According to both Treasury Secretary Mnuchin and a White House spokesperson, the Administration is considering a "reciprocal tax on countries that tax American imports." This appears to mean retaliation against the use of a VAT that taxes domestic consumption, insofar as such consumption is of imported goods from the US.
So, the use of a tax system (the VAT) that is trade-neutral would trigger "retaliation"? How exactly? Via tariffs on countries with VATs, with the tariff level pegged to their US imports and/or their VAT rates and/or their US trade balance? After all, we can't "retaliate" just by having our own VAT if the tax level on domestic consumption depends on (a) whether it's an import and (b) the country of origin.
I would like to hear anyone with even a rudimentary understanding of economics try to defend such a proposal. (Might this be in Kevin Hassett's future?! Suppose he is unable to talk them out of it.)
I can't figure out whether the Trump people don't know how the economics of a VAT works or whether they are simply lying about VAT? (Of course, this same question could be asked about virtually every policy issue that the government is presented with.)

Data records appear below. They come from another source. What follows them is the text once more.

(** Lines 1199-1230: the body of [if len(same_name) != 1].  [self_kernels]
    is the current content of [self.kernels]. *)
Definition resolve_same_name (self_kernels kernels : list LoopKernel)
    (same_name : list KernelArgument)
  : result (list LoopKernel * list KernelArgument) :=
  match List.find (fun x => is_atomic (arg_dtype x)) same_name with
  | None => Raise (ConflictingArguments same_name)
  | Some atomic =>
      if decide (2 < length same_name)%nat
      then Raise (ConflictingArguments same_name)
      else
        match List.find (fun x => bool_decide (x <> atomic)) same_name with
        | None => Raise StopIteration
        | Some other =>
            if negb (_compare_args other atomic)
            then Raise (ConflictingArguments same_name)
            else
              kernels' ← rewrite_kernels (nat_enumerate self_kernels)
                                         kernels other atomic;
              Ok (kernels', remove_first other same_name)
        end
  end.

(** Lines 1194-1233: the loop over [nameset].  When [alias] holds, the
    objects [self.kernels] and [kernels] are one list, so that the rewrite
    loop enumerates the list it writes to: it reads position [i] before it
    writes position [i], and it writes nothing else, so enumerating the
    content at the start of the loop gives the same result. *)
Fixpoint resolve_names (alias : bool) (self_kernels : list LoopKernel)
    (args : list KernelArgument) (nameset : list string)
    (kernels : list LoopKernel) (kernel_data : list KernelArgument)
  : result (list LoopKernel * list KernelArgument) :=
  match nameset with
  | [] => Ok (kernels, kernel_data)
  | name :: nameset' =>
      let same_name := same_name_of name args in
      '(kernels', same_name') ←
        (if decide (length same_name <> 1)%nat
         then resolve_same_name (if alias then kernels else self_kernels)
                                kernels same_name
         else Ok (kernels, same_name));
      x ← pop same_name';
      resolve_names alias self_kernels args nameset' kernels' (kernel_data ++ [x])
  end.
(** The invariant does not depend on the trace, the worker, the process
    handle or the exit code. *)
Lemma invariant_frame j0 st st' :
  last_stageout_time st' = last_stageout_time st ->
  queued_out_messages st' = queued_out_messages st ->
  all_out_messages st' = all_out_messages st ->
  the_job st' = the_job st ->
  executor_invariant j0 st -> executor_invariant j0 st'.
Proof. unfold executor_invariant. now intros -> -> -> ->. Qed.

Lemma invariant_set_queued_nil j0 st :
  executor_invariant j0 st -> executor_invariant j0 (set_queued [] st).
Proof.
  intros (H1 & H2 & H3 & H4). repeat split; cbn; auto using sublist_nil_l.
Qed.

Lemma invariant_reset j0 st :
  executor_invariant j0 st -> executor_invariant j0 (reset st).
Proof.
  intros (H1 & H2 & H3 & H4). repeat split; cbn; auto using sublist_nil_l.
Qed.

Lemma invariant_counted j0 st (j : Job) (n : Z) :
  the_job st = Some j -> 0 <= n ->
  executor_invariant j0 st ->
  executor_invariant j0
    (set_job (Some (mkJob (jobid j) (nevents j + n) (es_stageout_gap j))) st).
Proof.
  intros Hj Hn (H1 & H2 & H3 & H4). repeat split; cbn; auto.
  apply job_frame_counted; [exact Hn | now rewrite <- Hj].
Qed.

Lemma failed_loop_state env (l : list message) (acc : list pyval) st :
  exists es, snd (failed_loop env l acc st) = emit_all es st.
Proof.
  revert acc st. induction l as [|m l IH]; intros acc st; cbn [failed_loop].
  - exists []. cbn. now rewrite emit_all_nil.
  - unfold bind at 1, getitem. destruct (m !! "status") as [s|]; cbn;
      [|exists []; now rewrite emit_all_nil].
    unfold bind at 1. destruct (m !! "id") as [i|]; cbn;
      [|exists []; now rewrite emit_all_nil].
    unfold bind at 1, update_events, ext.
    destruct (raises env _ _); cbn.
    + now eexists [_].
    + destruct (IH (acc ++ [failed_range i (if in_failed_fatal s then s else "failed")])
                   (emit (Call (CUpdateEvents (failed_report
                      (acc ++ [failed_range i (if in_failed_fatal s then s else "failed")])))) st))
        as [es ->].
      eexists (_ :: es). unfold emit_all, emit. cbn. now rewrite <- app_assoc.
Qed.

Section Invariant.

Variable env : Env.
Variable j0 : option Job.

Lemma invariant_handle_out_message m :
  preserves (executor_invariant j0) (handle_out_message env m).
Proof.
  intros st Hst. rewrite handle_out_message_unfold.
  destruct (the_job st); [|exact Hst]. cbn zeta.
  assert (H1 : executor_invariant j0
                 (set_all (all_out_messages st ++ [m])
                    (emit (LogInfo (LHandling m)) st))).
  { destruct Hst as (H1 & H2 & H3 & H4). repeat split; cbn; auto.
    now apply sublist_inserts_r. }
  destruct (m !! "status") as [s|] eqn:Hs; [|exact H1].
  destruct (in_failed_fatal s) eqn:Ef.
  - destruct (m !! "id") as [i|]; [|exact H1].
    unfold ext. destruct (raises env _ _); exact H1.
  - destruct Hst as (H2 & H3 & H4 & H5). repeat split; cbn; auto.
    + now apply sublist_app.
    + apply Forall_app. split; [exact H4|]. constructor; [|constructor].
      now exists s.
Qed.

Lemma invariant_update_finished_event_ranges l :
  preserves (executor_invariant j0) (update_finished_event_ranges env l).
Proof.
  intros st Hst. destruct l as [|x l]; [exact Hst|].
  pose proof (update_finished_event_ranges_cases env (x :: l) st) as H.
  destruct (mapM finished_range_of (x :: l)) as [ers|].
  - cbn zeta in H. rewrite H by discriminate.
    destruct (raises env _ _); [exact Hst|].
    destruct (the_job st) as [j|] eqn:Hj; [|exact Hst].
    cbn [snd]. apply invariant_counted; [exact Hj | lia | exact Hst].
  - destruct H as [k ->]; [discriminate | exact Hst].
Qed.
(** * Eurovision vote preprocessing: the two pipelines, embedded and verified

    The development follows [eurovision_preprocessor.py] (module
    [Preprocessor]) and [eurovision_preprocessor2.py] (module
    [Preprocessor2]).  A pandas [DataFrame] is a list of row records in frame
    order; a column that may hold NaN is an [option]; a Python [dict] is a
    [gmap].  Integer columns are [Z] (the points of the contest are far from
    the bounds of int64); the result of pandas' true division is an exact
    rational extended with the IEEE special values (rounding of float64 is
    not represented).  The row-wise [apply] is a map over the rows, so a run
    on a frame without rows yields lists without rows. *)

From Stdlib Require Import ZArith QArith Qcanon String Ascii.
From Stdlib Require OrderedTypeEx.
From stdpp Require Import base numbers list strings gmap sorting.

Set Warnings "-clear-no-such-hyp".

Local Open Scope Z_scope.
Local Open Scope string_scope.

(** ** Numbers of the weighted column *)

(** A float64 cell: a finite value, an infinity or NaN. *)
Inductive xnum : Type :=
  | Fin (q : Qc)
  | PInf
  | NInf
  | NaN.

Global Instance xnum_eq_dec : EqDecision xnum.
Proof. solve_decision. Defined.

Definition of_int (z : Z) : xnum := Fin (Qc_of_Z z).

Definition is_finite (x : xnum) : bool :=
  match x with Fin _ => true | _ => false end.

(** [a / d] on numeric columns: an integer numerator over a divisor cell that
    is an integer or NaN ([None]).  numpy's [true_divide] raises nothing:
    a zero divisor gives a signed infinity, or NaN for [0 / 0]. *)
Definition true_divide (a : Z) (d : option Z) : xnum :=
  match d with
  | None => NaN
  | Some 0 => if decide (0 < a) then PInf else if decide (a < 0) then NInf else NaN
  | Some d => Fin (Qc_of_Z a / Qc_of_Z d)%Qc
  end.

(** [x * y] on two numeric cells; NaN is absorbing. *)
Definition cell_mul (x y : option Z) : option Z :=
  match x, y with
  | Some a, Some b => Some (a * b)
  | _, _ => None
  end.

(** IEEE addition on the accumulator of a sum. *)
Definition xadd (x y : xnum) : xnum :=
  match x, y with
  | NaN, _ | _, NaN => NaN
  | PInf, NInf | NInf, PInf => NaN
  | PInf, _ | _, PInf => PInf
  | NInf, _ | _, NInf => NInf
  | Fin a, Fin b => Fin (a + b)%Qc
  end.

(** [Series.sum()] and the group-wise [.sum()]: NaN cells are skipped
    ([skipna]), an empty sum is [0]. *)
Definition column_sum (xs : list xnum) : xnum :=
  foldl (fun acc x => match x with NaN => acc | _ => xadd acc x end) (of_int 0) xs.

(** ** Strings *)

(** [str.lower()] on the ASCII letters, the only ones that can take part in a
    match of ['final']. *)
Definition lower_ascii (c : ascii) : ascii :=
  let n := nat_of_ascii c in
  if decide (65 <= n <= 90)%nat then ascii_of_nat (n + 32) else c.

Fixpoint lower (s : string) : string :=
  match s with
  | EmptyString => EmptyString
  | String c t => String (lower_ascii c) (lower t)
  end.

(** ['final' if 'final' in x.lower() else 'semi-final'] *)
Definition normalize_round (x : string) : string :=
  match String.index 0 "final" (lower x) with
  | Some _ => "final"
  | None => "semi-final"
  end.

(** ** Frames *)

(** Modelled from the spec: the column layout of [votes.csv] and
    [contestants.csv], which the sources read but do not declare (spec §3 and
    §6).  A vote carries [points_sf] and [points_final]; the sources also need
    a [to_country] column on both files, since the merge yields
    [to_country_x] and [to_country_y]. *)
Module Vote.
Record t : Type := mk {
  year : Z;
  round : string;
  from_country_id : string;
  to_country_id : string;
  to_country : string;
  points_sf : option Z;
  points_final : option Z;
  total_points : Z
}.
End Vote.

Module Contestant.
Record t : Type := mk {
  year : Z;
  to_country_id : string;
  to_country : string
}.
End Contestant.

(** Modelled from the spec: [hofstede_dimensions.csv] (spec §3,
    CulturalAttributes): a [country_id] and named numeric dimensions. *)
Module Cultural.
Record t : Type := mk {
  country_id : string;
  values : list (option Z)
}.
Record frame : Type := mk_frame {
  dimensions : list string;
  rows : list t
}.
End Cultural.

(** A row of [merged_df]: the vote columns, with [to_country] of the vote as
    [to_country_x] and that of the matched contestant as [to_country_y]
    (NaN when no contestant matches). *)
Module Merged.
Record t : Type := mk {
  year : Z;
  round : string;
  from_country_id : string;
  to_country_id : string;
  to_country_x : string;
  to_country_y : option string;
  points_sf : option Z;
  points_final : option Z;
  total_points : Z
}.
End Merged.

(** A row of [final_df] after the renaming of the columns.  [extra] holds the
    columns only one variant has ([to_country_name] in the first). *)
Module Final.
Record t (X : Type) : Type := mk {
  year : Z;
  round : string;
  from_country : string;
  to_country : string;
  points_given : Z;
  total_points : option Z;
  to_country_participation : option Z;
  extra : X
}.
Arguments mk {X}.
Arguments year {X}.
Arguments round {X}.
Arguments from_country {X}.
Arguments to_country {X}.
Arguments points_given {X}.
Arguments total_points {X}.
Arguments to_country_participation {X}.
Arguments extra {X}.
End Final.

(** A row of [country_counts_df]; [attrs] holds the cultural columns of the
    second variant. *)
Module Node.
Record t (X : Type) : Type := mk {
  country_id : string;
  country_name : option string;
  count : Z;
  attrs : X
}.
Arguments mk {X}.
Arguments country_id {X}.
Arguments country_name {X}.
Arguments count {X}.
Arguments attrs {X}.
End Node.

Module Edge.
Record t : Type := mk {
  from_country : string;
  to_country : string;
  weighted_points : xnum
}.
End Edge.

(** [final_df] before and after the column [weighted_points] exists. *)
Inductive frame (X : Type) : Type :=
  | Unweighted (rows : list (Final.t X))
  | Weighted (rows : list (Final.t X * xnum)).
Arguments Unweighted {X}.
Arguments Weighted {X}.

Definition frame_rows {X} (df : frame X) : list (Final.t X) :=
  match df with
  | Unweighted rows => rows
  | Weighted rows => rows.*1
  end.

(** Selecting a column that does not exist raises [KeyError]. *)
Inductive result (A : Type) : Type :=
  | Ok (a : A)
  | KeyError (column : string).
Arguments Ok {A}.
Arguments KeyError {A}.

(** ** The pandas operations the pipelines use *)

Section frame_operations.
Context {A : Type} `{EqDecision A}.

(** [DataFrame.drop_duplicates()]: the first occurrence of every row is
    kept, in frame order. *)
Fixpoint drop_duplicates (l : list A) : list A :=
  match l with
  | [] => []
  | x :: t => x :: filter (fun y => y <> x) (drop_duplicates t)
  end.

(** Sorting of the group keys ([groupby] has [sort=True]). *)
Fixpoint insert_sorted (le : A -> A -> bool) (k : A) (l : list A) : list A :=
  match l with
  | [] => [k]
  | h :: t => if le k h then k :: l else h :: insert_sorted le k t
  end.

Definition sort_keys (le : A -> A -> bool) (l : list A) : list A :=
  foldr (insert_sorted le) [] l.

(** The keys of a [groupby]: the distinct keys, in ascending order. *)
Definition group_keys (le : A -> A -> bool) (keys : list A) : list A :=
  sort_keys le (drop_duplicates keys).
End frame_operations.

(** Order of a two-column group key: by the first column, then the second. *)
Definition pair_leb (a b : string * string) : bool :=
  match String.compare a.1 b.1 with
  | Lt => true
  | Gt => false
  | Eq => String.leb a.2 b.2
  end.

(** [dict(zip(keys, values))] and [Series.to_dict()]: a later item replaces an
    earlier one with the same key. *)
Definition to_dict {V : Type} (items : list (string * V)) : gmap string V :=
  foldl (fun m kv => <[kv.1 := kv.2]> m) ∅ items.

(** The first non-null cell of a group column (aggregation ['first']). *)
Fixpoint first_valid {V : Type} (l : list (option V)) : option V :=
  match l with
  | [] => None
  | Some v :: _ => Some v
  | None :: t => first_valid t
  end.

(** [votes_df['round'] = votes_df['round'].apply(...)] *)
Definition set_round (v : Vote.t) : Vote.t :=
  Vote.mk (Vote.year v) (normalize_round (Vote.round v)) (Vote.from_country_id v)
          (Vote.to_country_id v) (Vote.to_country v) (Vote.points_sf v)
          (Vote.points_final v) (Vote.total_points v).

Definition merged_row (v : Vote.t) (name : option string) : Merged.t :=
  Merged.mk (Vote.year v) (Vote.round v) (Vote.from_country_id v)
            (Vote.to_country_id v) (Vote.to_country v) name (Vote.points_sf v)
            (Vote.points_final v) (Vote.total_points v).

(** [pd.merge(votes_df, contestants_df, how='left', on=['year',
    'to_country_id'])]: every vote, in order, once per matching contestant
    (in contestant order), or once with NaN when none matches. *)
Definition merge (votes_df : list Vote.t) (contestants_df : list Contestant.t)
  : list Merged.t :=
  v ← votes_df;
  match filter (fun c => Contestant.year c = Vote.year v
                         /\ Contestant.to_country_id c = Vote.to_country_id v)
               contestants_df with
  | [] => [merged_row v None]
  | cs => (fun c => merged_row v (Some (Contestant.to_country c))) <$> cs
  end.

(** [row['points_final'] if row['round'] == 'final' else row['points_sf']] *)
Definition total_points_overall (row : Merged.t) : option Z :=
  if decide (Merged.round row = "final") then Merged.points_final row
  else Merged.points_sf row.

(** ** Functions shared by both files *)

Section shared.
Context {X Y : Type}.

Definition set_weighted_points (f : Final.t X -> xnum) (final_df : frame X)
  : frame X :=
  Weighted ((fun r => (r, f r)) <$> frame_rows final_df).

ReplyDeleteOne reason could be that the name "Value Added Tax" is one of the most clever deceptions created in the tax world. Even among people working full time with VAT I find quite a few who believe it is a tax on value added and that it is paid by businesses. They do not understand that businesses are only step by step collectors of a consumption tax paid by you and me. If you take "VAT" literally, the states outside the US add a tax on value added by US businesses when the goods are imported. You know better and I do - but those who named it "VAT" should take most of the blame for the confusion we see. (was it the French who came up with it?)